Andres Kuusk Says the Problem Isn't That You Don't Know Enough. It's That Something in Your Thinking Keeps Getting in the Way.
Photo Courtesy: Andres Kuusk

By: Christian Cooper

Andres Kuusk’s Lessons From Losing

Andres Kuusk has won seven World Pentamind Championships, built a successful career in business and leadership, taught Game Theory, and written extensively about decision-making and performance.

But if you ask him what shaped his thinking most, the answer is not winning. It is losing.

Not because losing is inherently valuable. Most failures are frustrating and unpleasant. But failure has one advantage success often lacks. It forces people to confront reality, exposing the flawed assumptions that success tends to reinforce.

Over a career spanning mind sports, academia, entrepreneurship, executive leadership, and writing, Andres has had his share of setbacks. Many of the ideas that became Unlocking the Success Puzzle did not emerge from victories. They emerged from mistakes, wrong assumptions, poor decisions, and moments when reality showed that something in his thinking needed to change.

Those lessons shaped his competitive success and the framework he now uses to understand performance, decision-making, and long-term achievement. Here are five of the most important.

Lesson 1: Talent and Hard Work Aren’t Enough

One of the most important lessons Andres learned from losing was that talent and effort alone are rarely enough.

Like many ambitious young competitors, he assumed success came down to ability and effort. Strong performers were more talented, and struggling ones lacked something important. Experience complicated that view.

Throughout his competitive career, he repeatedly met highly intelligent, hardworking people who achieved less than their apparent potential. At the same time, he saw others with more modest natural gifts produce exceptional results. The pattern became impossible to ignore once he examined his own setbacks honestly.

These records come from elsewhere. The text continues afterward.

Section Position.
Context `{Kernel} (getMounts : result (list mount_info)).

(** [m] only succeeds with calls that move the process as [g] says. *)
Definition moving {A} (g : position -> position) (m : Sys (result A)) : Prop :=
  forall t a, fst (m t) = Ok a -> exists s, snd (m t) = t ++ s /\ forall p, moves s p = g p.

Lemma moving_ret {A} (a : result A) : moving id (sys_ret a).
Proof using Type. intros t a' _. exists []. by rewrite app_nil_r. Qed.
Lemma moving_try {A} c text g (k : Sys (result A)) : moving g k -> moving (fun p => g (move c p)) (try c text k).
Proof using Type.
  intros Hk t a. unfold try, sys_bind, sys. destruct (answer t c); [done|]. intros Ha. apply Hk in Ha as (s & -> & Hs).
  exists (c :: s). split; [by rewrite <- app_assoc|]. intros p. apply Hs.
Qed.
Lemma moving_defer {A} c g (m : Sys (result A)) : (forall p, move c p = p) -> moving g m -> moving g (deferring c m).
Proof using Type.
  intros Hc Hm t a. unfold deferring, sys_bind, sys, sys_ret. destruct (m t) as [r t1] eqn:Hmt. simpl. intros ->.
  destruct (Hm t a) as (s & Ht1 & Hs); [by rewrite Hmt|]. rewrite Hmt in Ht1. simpl in Ht1. subst t1.
  exists (s ++ [c]). split; [by rewrite app_assoc|]. intros p. unfold moves in *. rewrite foldl_app. simpl. by rewrite Hs, Hc.
Qed.
Lemma moving_err {A} e g : moving g (sys_ret (@Err A e)).
Proof using Type. by intros t a. Qed.
Lemma moving_sys {A} c g (k : option errno -> Sys (result A)) :
  (forall p, move c p = p) -> (forall r, moving g (k r)) -> moving g (sys_bind (sys c) k).
Proof using Type.
  intros Hc Hk t a. unfold sys_bind, sys. intros Ha. apply Hk in Ha as (s & -> & Hs). exists (c :: s).
  split; [by rewrite <- app_assoc|]. intros p. cbn. unfold moves in *. by rewrite Hc.
Qed.
Lemma moving_mask infos g k : moving g k -> moving g (mask_mounts infos k).
Proof using Type.
  intros Hk. induction infos as [|info infos IH]; [done|]. cbn [mask_mounts]. cbv zeta.
  apply moving_sys; [done|]. intros [e|]; [destruct e; first [exact IH|apply moving_err]|].
  apply moving_sys; [done|]. intros [e|]; [|exact IH].
  destruct e; first [apply moving_err|exact (moving_try _ _ _ _ IH)].
Qed.

(** Where the new process ends up when entering the container root succeeds:
    with [pivot_root] in the container, wherever it started. Without it the new
    root is the working directory that the process was started in, which
    nothing sets. *)
Theorem pivotRoot_position l rootDir t t' : Ldconfig_pivotRoot getMounts l rootDir t = (Ok tt, t') ->
  exists s, t' = t ++ s /\ forall cwd,
    let p := moves s (mkPosition "/" cwd) in
    pos_root p = (if noPivotRoot l then cwd else rootDir) /\ pos_cwd p = pos_root p.
Proof using Type.
  unfold Ldconfig_pivotRoot. destruct (noPivotRoot l).
  - unfold msMoveRoot. destruct getMounts as [infos|e]; [|done]. set (k := try _ _ chroot). intros Hrun.
    assert (Hk : moving (fun p => mkPosition (pos_cwd p) (pos_cwd p)) k).
    { unfold k, chroot. exact (moving_try _ _ _ _ (moving_try _ _ _ _ (moving_try _ _ _ _ (moving_ret _)))). }
    destruct (moving_mask (List.filter (is_full_pseudo rootDir) infos) _ _ Hk t tt) as (s & Hs & Hm); [by rewrite Hrun|].
    rewrite Hrun in Hs. exists s. split; [done|]. intros cwd. cbv zeta. by rewrite Hm.
  - intros Hrun.
    assert (Hk : moving (fun p => mkPosition rootDir rootDir) (pivot_root rootDir)).
    { unfold pivot_root. eapply (moving_try _ _ (fun _ => mkPosition rootDir rootDir)), moving_defer; [done|].
      eapply (moving_try _ _ (fun _ => mkPosition rootDir rootDir)), moving_defer; [done|].
      exact (moving_try _ _ _ _ (moving_try _ _ _ _ (moving_try _ _ _ _ (moving_try _ _ _ _ (moving_try _ _ _ _
        (moving_try _ _ _ _ (moving_ret _))))))). }
    destruct (Hk t tt) as (s & Hs & Hm); [by rewrite Hrun|]. rewrite Hrun in Hs. exists s. split; [done|]. intros cwd.
    cbv zeta. by rewrite Hm.
Qed.
End Position.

Around the age of twenty-five, he reached a realization that would later become one of the foundations of Unlocking the Success Puzzle. Many of his failures had not been caused by a lack of ability. They came from flawed assumptions, poor decisions, and inefficient approaches to solving problems. The issue was not effort. It was how that effort was being directed.

That insight changed how he thought about performance. Two people can have similar talent, work equally hard, and still reach very different outcomes. The difference often lies in the quality of the decisions made along the way. Neither talent nor effort can compensate for poor judgment. Success is determined less by the resources people hold than by the decisions they make with them.

Lesson 2: Early Failure Is Not Evidence of Permanent Limitation

One of the most damaging mistakes people make is assuming that early results accurately predict long-term potential.

Andres has spent much of his life in environments where performance is measured publicly. In mind sports, results are visible. You win, or you lose, and the feedback arrives fast. What he noticed was that many people drew the wrong conclusions from it.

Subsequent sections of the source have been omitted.